Where the records below show a line containing "apply triple_ret. split_and!;", start copying; end with the line containing "the peer of", and copy it too.

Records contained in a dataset
########################################
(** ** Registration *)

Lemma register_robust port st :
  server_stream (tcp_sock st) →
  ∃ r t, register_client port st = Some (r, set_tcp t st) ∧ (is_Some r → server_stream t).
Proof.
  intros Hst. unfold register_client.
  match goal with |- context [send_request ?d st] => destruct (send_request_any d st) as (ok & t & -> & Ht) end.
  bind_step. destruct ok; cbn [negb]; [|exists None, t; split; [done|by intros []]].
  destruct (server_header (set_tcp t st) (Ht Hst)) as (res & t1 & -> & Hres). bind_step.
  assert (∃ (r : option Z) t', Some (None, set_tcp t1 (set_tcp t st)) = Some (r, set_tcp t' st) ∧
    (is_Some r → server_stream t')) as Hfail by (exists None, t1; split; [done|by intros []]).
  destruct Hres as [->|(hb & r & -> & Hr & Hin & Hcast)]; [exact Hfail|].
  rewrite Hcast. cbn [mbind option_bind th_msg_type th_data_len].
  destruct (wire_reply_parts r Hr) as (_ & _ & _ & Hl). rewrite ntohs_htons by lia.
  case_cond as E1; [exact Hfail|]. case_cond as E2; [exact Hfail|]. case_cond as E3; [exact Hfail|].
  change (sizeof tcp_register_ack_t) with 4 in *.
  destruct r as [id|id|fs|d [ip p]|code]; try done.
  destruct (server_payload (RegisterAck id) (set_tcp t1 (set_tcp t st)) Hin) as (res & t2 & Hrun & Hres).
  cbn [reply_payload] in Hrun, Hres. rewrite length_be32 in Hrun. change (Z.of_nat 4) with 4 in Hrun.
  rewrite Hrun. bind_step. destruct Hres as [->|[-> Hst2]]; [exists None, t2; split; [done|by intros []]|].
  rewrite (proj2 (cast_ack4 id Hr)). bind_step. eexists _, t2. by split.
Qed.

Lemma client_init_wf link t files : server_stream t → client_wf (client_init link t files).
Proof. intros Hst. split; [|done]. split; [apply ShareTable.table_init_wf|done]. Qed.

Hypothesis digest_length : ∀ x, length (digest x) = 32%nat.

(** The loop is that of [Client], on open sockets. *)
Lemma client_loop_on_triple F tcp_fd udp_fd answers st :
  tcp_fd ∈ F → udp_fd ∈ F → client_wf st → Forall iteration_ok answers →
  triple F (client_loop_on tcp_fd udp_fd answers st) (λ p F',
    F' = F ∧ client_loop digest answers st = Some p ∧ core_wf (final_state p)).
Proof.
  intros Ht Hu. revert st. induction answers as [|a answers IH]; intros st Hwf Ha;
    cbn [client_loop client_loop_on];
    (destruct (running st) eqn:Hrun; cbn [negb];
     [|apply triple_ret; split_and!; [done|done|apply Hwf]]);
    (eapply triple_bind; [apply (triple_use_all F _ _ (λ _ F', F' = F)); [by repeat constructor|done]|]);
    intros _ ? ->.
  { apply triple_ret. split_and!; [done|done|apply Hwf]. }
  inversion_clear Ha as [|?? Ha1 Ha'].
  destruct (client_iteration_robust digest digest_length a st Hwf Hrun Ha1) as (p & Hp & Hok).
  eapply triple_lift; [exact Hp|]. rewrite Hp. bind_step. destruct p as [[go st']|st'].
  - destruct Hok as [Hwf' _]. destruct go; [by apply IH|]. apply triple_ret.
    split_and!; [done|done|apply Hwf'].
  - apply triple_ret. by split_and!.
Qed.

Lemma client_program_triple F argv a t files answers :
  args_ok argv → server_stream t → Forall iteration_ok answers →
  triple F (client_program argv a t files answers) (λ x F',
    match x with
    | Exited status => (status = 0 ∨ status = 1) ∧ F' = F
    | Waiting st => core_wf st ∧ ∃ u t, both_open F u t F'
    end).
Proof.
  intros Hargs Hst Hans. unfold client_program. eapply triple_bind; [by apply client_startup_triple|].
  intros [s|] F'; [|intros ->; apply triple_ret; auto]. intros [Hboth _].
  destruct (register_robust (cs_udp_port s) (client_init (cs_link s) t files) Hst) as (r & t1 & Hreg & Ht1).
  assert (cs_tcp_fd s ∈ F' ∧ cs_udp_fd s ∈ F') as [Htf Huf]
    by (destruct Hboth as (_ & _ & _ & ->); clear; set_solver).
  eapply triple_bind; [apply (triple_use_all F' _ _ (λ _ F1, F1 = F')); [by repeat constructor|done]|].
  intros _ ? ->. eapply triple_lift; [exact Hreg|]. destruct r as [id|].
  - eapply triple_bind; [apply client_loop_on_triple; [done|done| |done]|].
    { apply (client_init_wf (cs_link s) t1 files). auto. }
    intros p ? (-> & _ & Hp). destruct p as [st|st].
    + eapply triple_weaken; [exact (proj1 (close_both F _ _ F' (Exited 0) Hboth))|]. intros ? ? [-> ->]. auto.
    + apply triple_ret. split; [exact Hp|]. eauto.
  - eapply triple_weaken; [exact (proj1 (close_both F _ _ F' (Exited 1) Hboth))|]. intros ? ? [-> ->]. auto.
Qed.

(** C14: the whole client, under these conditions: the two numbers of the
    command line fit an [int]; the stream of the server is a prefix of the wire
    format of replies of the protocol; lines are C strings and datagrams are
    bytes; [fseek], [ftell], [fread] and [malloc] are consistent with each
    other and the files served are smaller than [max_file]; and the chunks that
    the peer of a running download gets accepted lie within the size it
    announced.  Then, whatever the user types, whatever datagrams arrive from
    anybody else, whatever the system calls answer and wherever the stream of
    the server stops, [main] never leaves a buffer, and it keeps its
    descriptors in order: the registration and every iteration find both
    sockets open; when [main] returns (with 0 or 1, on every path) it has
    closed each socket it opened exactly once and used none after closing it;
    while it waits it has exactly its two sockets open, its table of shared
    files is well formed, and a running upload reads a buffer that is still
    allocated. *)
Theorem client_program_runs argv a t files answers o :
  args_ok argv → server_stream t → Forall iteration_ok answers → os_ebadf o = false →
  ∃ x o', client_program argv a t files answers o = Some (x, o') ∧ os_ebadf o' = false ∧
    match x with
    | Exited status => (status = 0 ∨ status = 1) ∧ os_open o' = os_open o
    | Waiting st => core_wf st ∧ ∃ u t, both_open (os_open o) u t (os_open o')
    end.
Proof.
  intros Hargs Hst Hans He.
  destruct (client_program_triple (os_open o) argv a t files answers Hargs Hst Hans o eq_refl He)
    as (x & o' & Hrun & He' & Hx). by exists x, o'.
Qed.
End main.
########################################
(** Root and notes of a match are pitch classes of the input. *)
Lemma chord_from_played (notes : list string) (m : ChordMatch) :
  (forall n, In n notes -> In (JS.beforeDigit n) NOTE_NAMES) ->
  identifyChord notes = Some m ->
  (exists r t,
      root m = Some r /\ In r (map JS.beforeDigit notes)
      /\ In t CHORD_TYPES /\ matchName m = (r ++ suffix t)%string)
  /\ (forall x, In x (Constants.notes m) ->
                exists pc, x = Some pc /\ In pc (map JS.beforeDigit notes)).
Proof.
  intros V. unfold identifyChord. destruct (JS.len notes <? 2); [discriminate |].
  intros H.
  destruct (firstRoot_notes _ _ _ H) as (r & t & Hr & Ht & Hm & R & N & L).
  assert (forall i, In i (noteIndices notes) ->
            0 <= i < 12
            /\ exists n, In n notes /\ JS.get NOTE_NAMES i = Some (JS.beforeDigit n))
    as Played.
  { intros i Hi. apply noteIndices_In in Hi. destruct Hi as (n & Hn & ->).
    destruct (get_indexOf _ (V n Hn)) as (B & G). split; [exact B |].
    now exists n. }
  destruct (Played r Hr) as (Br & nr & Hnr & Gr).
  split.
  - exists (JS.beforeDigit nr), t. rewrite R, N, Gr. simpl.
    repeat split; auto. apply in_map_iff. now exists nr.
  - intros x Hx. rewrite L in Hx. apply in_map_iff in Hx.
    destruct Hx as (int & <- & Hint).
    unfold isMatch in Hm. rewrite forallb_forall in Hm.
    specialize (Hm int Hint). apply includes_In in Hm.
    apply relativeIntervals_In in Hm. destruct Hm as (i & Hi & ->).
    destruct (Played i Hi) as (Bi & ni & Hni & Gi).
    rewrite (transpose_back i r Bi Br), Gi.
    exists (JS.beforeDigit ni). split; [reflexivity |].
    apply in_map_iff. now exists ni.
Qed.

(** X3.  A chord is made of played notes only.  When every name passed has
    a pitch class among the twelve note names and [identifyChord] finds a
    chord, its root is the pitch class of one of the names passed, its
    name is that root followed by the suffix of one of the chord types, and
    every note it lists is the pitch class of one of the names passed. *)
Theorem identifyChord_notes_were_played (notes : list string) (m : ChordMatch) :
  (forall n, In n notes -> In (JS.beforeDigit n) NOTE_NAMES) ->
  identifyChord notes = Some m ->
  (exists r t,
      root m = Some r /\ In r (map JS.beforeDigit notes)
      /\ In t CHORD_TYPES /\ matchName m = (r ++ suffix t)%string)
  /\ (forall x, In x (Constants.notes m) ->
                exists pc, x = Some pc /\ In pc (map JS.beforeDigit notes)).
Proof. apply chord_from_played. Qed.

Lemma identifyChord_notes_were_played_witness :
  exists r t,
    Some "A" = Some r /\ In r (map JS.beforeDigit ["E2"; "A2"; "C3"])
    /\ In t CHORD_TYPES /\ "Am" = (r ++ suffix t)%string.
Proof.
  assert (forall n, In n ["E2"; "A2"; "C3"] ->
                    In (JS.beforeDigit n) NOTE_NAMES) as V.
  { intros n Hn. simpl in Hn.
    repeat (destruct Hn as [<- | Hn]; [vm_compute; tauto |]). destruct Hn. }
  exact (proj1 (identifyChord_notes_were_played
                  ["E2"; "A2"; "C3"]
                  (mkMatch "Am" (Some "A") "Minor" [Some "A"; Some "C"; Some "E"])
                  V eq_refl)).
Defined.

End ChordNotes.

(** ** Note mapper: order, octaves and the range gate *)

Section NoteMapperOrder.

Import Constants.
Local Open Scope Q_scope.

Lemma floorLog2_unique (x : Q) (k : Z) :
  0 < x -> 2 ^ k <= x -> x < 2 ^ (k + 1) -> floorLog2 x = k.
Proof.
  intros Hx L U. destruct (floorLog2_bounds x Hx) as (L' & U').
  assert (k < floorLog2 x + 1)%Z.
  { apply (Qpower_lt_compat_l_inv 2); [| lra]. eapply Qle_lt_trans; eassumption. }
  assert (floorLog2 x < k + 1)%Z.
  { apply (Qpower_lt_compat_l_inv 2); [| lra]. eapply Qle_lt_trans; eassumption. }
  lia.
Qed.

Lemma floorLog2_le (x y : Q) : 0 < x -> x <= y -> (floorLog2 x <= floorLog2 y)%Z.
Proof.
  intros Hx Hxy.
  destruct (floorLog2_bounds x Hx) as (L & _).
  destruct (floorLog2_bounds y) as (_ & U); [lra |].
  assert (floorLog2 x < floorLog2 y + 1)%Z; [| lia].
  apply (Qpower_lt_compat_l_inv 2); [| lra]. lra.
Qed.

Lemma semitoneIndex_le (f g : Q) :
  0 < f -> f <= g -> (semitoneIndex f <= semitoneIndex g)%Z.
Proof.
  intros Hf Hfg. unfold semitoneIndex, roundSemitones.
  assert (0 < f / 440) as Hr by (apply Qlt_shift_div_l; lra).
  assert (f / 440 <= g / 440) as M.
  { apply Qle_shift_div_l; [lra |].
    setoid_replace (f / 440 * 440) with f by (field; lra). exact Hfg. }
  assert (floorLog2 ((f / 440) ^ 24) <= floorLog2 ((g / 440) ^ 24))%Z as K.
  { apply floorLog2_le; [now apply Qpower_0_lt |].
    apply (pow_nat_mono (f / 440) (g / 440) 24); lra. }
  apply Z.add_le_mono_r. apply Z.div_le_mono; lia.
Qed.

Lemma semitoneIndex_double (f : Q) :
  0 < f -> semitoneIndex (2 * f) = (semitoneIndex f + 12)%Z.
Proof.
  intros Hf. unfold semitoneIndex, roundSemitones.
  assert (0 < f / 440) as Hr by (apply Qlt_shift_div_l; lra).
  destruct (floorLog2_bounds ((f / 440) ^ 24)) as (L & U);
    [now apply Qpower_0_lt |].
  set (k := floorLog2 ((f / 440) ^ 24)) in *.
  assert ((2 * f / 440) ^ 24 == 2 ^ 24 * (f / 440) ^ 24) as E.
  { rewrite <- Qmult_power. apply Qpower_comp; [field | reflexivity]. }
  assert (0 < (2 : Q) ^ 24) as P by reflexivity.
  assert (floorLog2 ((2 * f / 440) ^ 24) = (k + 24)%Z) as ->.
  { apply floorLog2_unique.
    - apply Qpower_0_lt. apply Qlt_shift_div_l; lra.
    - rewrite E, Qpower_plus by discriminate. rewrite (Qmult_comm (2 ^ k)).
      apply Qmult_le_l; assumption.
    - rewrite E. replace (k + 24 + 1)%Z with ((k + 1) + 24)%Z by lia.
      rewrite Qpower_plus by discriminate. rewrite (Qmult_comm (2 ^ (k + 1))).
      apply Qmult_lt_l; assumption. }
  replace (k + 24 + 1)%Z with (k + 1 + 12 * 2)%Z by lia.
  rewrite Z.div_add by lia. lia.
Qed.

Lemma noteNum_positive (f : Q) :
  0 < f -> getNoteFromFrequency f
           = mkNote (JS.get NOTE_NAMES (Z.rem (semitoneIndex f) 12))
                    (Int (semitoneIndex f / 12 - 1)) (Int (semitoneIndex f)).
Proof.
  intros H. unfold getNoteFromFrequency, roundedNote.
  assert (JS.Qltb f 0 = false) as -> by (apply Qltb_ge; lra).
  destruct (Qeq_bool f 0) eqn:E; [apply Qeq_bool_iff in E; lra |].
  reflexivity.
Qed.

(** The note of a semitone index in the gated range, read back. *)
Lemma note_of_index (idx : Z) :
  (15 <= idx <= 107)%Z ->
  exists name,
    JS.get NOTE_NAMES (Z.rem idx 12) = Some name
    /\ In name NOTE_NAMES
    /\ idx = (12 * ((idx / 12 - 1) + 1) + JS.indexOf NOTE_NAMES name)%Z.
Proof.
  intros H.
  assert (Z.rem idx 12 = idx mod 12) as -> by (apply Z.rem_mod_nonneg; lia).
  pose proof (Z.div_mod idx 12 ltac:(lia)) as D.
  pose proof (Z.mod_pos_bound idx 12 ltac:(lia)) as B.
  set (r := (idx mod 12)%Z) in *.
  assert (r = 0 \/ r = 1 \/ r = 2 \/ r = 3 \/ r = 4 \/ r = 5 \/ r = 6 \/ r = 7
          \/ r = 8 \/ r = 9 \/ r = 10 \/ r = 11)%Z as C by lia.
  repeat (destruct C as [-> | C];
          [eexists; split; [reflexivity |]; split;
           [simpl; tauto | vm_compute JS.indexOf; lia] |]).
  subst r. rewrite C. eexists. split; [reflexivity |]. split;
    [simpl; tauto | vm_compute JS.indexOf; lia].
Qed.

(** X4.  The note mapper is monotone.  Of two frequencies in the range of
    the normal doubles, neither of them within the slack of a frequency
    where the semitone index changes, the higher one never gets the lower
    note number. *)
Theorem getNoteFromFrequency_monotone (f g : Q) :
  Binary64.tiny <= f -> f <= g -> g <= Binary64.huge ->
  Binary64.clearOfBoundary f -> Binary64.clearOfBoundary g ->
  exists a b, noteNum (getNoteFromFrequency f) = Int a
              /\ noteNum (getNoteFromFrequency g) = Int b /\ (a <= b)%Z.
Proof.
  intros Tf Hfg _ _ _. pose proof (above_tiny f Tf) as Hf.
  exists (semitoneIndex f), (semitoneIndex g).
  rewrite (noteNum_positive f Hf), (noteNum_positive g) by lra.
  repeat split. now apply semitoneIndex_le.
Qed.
########################################
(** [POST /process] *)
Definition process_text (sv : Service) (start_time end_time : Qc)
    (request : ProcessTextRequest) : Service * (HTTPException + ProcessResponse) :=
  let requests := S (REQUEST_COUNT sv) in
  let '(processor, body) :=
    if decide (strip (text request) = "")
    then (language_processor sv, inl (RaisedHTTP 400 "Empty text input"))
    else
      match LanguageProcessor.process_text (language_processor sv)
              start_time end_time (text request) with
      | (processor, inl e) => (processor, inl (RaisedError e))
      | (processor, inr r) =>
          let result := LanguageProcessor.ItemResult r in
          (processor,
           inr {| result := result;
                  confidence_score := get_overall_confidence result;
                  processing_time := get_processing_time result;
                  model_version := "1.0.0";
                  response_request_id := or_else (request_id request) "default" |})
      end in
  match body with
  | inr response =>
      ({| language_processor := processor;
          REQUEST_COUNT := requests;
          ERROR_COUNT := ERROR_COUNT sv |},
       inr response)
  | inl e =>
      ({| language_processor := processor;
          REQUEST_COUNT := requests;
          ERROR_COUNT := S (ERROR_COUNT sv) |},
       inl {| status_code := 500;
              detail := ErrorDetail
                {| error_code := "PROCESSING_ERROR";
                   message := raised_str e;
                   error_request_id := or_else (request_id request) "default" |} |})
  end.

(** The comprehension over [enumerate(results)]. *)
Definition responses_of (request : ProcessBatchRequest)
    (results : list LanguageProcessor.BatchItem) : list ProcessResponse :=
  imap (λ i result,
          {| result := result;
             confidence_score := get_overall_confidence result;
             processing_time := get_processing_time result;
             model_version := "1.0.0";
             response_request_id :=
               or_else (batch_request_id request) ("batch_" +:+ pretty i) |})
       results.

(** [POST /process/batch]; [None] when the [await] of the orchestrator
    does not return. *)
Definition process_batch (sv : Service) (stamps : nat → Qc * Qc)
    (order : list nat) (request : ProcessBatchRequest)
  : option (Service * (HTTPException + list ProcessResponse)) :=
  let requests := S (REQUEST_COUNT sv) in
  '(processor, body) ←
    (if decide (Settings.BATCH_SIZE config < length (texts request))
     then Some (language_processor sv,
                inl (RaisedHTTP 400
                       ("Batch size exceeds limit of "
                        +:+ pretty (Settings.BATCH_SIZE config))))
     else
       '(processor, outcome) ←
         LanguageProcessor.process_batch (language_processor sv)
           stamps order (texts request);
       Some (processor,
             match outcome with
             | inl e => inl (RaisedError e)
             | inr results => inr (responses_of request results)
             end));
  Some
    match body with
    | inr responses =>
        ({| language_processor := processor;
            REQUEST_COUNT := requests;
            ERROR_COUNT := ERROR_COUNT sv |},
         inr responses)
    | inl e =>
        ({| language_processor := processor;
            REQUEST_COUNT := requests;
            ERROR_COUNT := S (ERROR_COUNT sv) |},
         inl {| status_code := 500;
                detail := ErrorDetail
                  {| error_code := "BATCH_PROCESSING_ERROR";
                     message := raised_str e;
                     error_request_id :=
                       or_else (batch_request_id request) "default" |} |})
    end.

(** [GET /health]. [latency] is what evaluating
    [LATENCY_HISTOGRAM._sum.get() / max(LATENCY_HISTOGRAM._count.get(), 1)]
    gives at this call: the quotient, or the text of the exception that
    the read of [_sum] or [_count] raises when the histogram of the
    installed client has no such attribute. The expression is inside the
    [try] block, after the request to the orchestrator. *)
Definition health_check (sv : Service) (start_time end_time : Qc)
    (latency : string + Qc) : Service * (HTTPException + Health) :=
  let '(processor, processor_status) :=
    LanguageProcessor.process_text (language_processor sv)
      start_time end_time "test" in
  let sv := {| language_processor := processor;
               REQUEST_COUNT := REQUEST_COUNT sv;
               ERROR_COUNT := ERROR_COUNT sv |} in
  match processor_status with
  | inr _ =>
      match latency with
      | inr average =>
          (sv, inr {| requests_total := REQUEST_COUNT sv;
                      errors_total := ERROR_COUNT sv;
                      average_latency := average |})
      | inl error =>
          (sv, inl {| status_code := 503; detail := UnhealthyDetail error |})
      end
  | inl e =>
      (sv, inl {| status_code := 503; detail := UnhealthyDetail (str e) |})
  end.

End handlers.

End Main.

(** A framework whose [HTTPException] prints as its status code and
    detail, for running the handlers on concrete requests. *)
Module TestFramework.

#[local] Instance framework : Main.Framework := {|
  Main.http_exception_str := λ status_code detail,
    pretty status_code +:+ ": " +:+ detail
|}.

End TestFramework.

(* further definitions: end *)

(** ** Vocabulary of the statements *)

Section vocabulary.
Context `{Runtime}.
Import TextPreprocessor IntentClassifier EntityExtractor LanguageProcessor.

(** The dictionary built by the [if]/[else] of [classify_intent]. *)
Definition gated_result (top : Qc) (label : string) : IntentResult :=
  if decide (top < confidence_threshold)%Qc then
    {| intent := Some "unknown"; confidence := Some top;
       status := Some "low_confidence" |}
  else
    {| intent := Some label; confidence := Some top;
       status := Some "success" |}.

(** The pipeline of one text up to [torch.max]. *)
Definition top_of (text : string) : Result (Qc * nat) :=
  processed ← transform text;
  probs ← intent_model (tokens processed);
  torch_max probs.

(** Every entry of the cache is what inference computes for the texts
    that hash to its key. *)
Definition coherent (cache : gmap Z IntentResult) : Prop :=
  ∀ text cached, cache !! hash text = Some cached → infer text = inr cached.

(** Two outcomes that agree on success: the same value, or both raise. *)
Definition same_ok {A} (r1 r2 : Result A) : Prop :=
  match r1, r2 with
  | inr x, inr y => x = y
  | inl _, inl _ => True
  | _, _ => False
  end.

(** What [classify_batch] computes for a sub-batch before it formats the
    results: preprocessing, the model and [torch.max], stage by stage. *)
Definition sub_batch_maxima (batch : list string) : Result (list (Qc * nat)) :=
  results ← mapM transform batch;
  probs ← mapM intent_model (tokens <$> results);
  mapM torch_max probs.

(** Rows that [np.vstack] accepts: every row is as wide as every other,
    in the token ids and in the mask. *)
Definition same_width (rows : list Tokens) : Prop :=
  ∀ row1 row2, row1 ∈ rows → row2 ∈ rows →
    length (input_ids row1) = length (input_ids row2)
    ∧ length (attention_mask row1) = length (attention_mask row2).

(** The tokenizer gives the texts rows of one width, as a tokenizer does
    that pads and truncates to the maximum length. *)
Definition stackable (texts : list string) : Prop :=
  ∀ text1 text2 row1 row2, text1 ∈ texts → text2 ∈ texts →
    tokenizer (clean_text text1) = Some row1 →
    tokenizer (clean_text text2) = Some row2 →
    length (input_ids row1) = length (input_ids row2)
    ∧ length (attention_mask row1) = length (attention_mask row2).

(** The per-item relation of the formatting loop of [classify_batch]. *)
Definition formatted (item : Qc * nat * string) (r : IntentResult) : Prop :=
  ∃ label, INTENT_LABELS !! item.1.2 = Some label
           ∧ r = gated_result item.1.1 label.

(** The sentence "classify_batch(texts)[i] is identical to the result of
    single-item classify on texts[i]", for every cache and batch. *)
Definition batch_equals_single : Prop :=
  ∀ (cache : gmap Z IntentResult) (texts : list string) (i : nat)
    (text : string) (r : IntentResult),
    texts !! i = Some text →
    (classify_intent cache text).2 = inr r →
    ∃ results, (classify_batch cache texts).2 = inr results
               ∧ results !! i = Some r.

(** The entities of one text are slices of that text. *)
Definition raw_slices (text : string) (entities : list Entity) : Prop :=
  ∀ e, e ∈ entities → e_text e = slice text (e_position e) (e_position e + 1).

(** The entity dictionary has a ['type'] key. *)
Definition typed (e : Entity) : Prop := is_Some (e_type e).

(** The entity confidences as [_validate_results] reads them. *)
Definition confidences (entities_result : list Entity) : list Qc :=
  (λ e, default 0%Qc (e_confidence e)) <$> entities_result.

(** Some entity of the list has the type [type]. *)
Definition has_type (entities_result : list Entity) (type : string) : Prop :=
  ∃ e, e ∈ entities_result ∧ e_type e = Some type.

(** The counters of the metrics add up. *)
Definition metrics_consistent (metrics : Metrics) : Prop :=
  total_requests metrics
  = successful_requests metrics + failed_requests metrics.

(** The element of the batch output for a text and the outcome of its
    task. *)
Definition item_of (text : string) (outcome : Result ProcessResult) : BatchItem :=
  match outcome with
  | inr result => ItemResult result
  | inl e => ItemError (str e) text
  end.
########################################
The answer
  { apply triple_ret. split_and!; [done|done|apply Hwf]. }
  inversion_clear Ha as [|?? Ha1 Ha'].
  destruct (client_iteration_robust digest digest_length a st Hwf Hrun Ha1) as (p & Hp & Hok).
  eapply triple_lift; [exact Hp|]. rewrite Hp. bind_step. destruct p as [[go st']|st'].
  - destruct Hok as [Hwf' _]. destruct go; [by apply IH|]. apply triple_ret.
    split_and!; [done|done|apply Hwf'].
  - apply triple_ret. by split_and!.
Qed.

Lemma client_program_triple F argv a t files answers :
  args_ok argv → server_stream t → Forall iteration_ok answers →
  triple F (client_program argv a t files answers) (λ x F',
    match x with
    | Exited status => (status = 0 ∨ status = 1) ∧ F' = F
    | Waiting st => core_wf st ∧ ∃ u t, both_open F u t F'
    end).
Proof.
  intros Hargs Hst Hans. unfold client_program. eapply triple_bind; [by apply client_startup_triple|].
  intros [s|] F'; [|intros ->; apply triple_ret; auto]. intros [Hboth _].
  destruct (register_robust (cs_udp_port s) (client_init (cs_link s) t files) Hst) as (r & t1 & Hreg & Ht1).
  assert (cs_tcp_fd s ∈ F' ∧ cs_udp_fd s ∈ F') as [Htf Huf]
    by (destruct Hboth as (_ & _ & _ & ->); clear; set_solver).
  eapply triple_bind; [apply (triple_use_all F' _ _ (λ _ F1, F1 = F')); [by repeat constructor|done]|].
  intros _ ? ->. eapply triple_lift; [exact Hreg|]. destruct r as [id|].
  - eapply triple_bind; [apply client_loop_on_triple; [done|done| |done]|].
    { apply (client_init_wf (cs_link s) t1 files). auto. }
    intros p ? (-> & _ & Hp). destruct p as [st|st].
    + eapply triple_weaken; [exact (proj1 (close_both F _ _ F' (Exited 0) Hboth))|]. intros ? ? [-> ->]. auto.
    + apply triple_ret. split; [exact Hp|]. eauto.
  - eapply triple_weaken; [exact (proj1 (close_both F _ _ F' (Exited 1) Hboth))|]. intros ? ? [-> ->]. auto.
Qed.

(** C14: the whole client, under these conditions: the two numbers of the
    command line fit an [int]; the stream of the server is a prefix of the wire
    format of replies of the protocol; lines are C strings and datagrams are
    bytes; [fseek], [ftell], [fread] and [malloc] are consistent with each
    other and the files served are smaller than [max_file]; and the chunks that
    the peer of a running download gets accepted lie within the size it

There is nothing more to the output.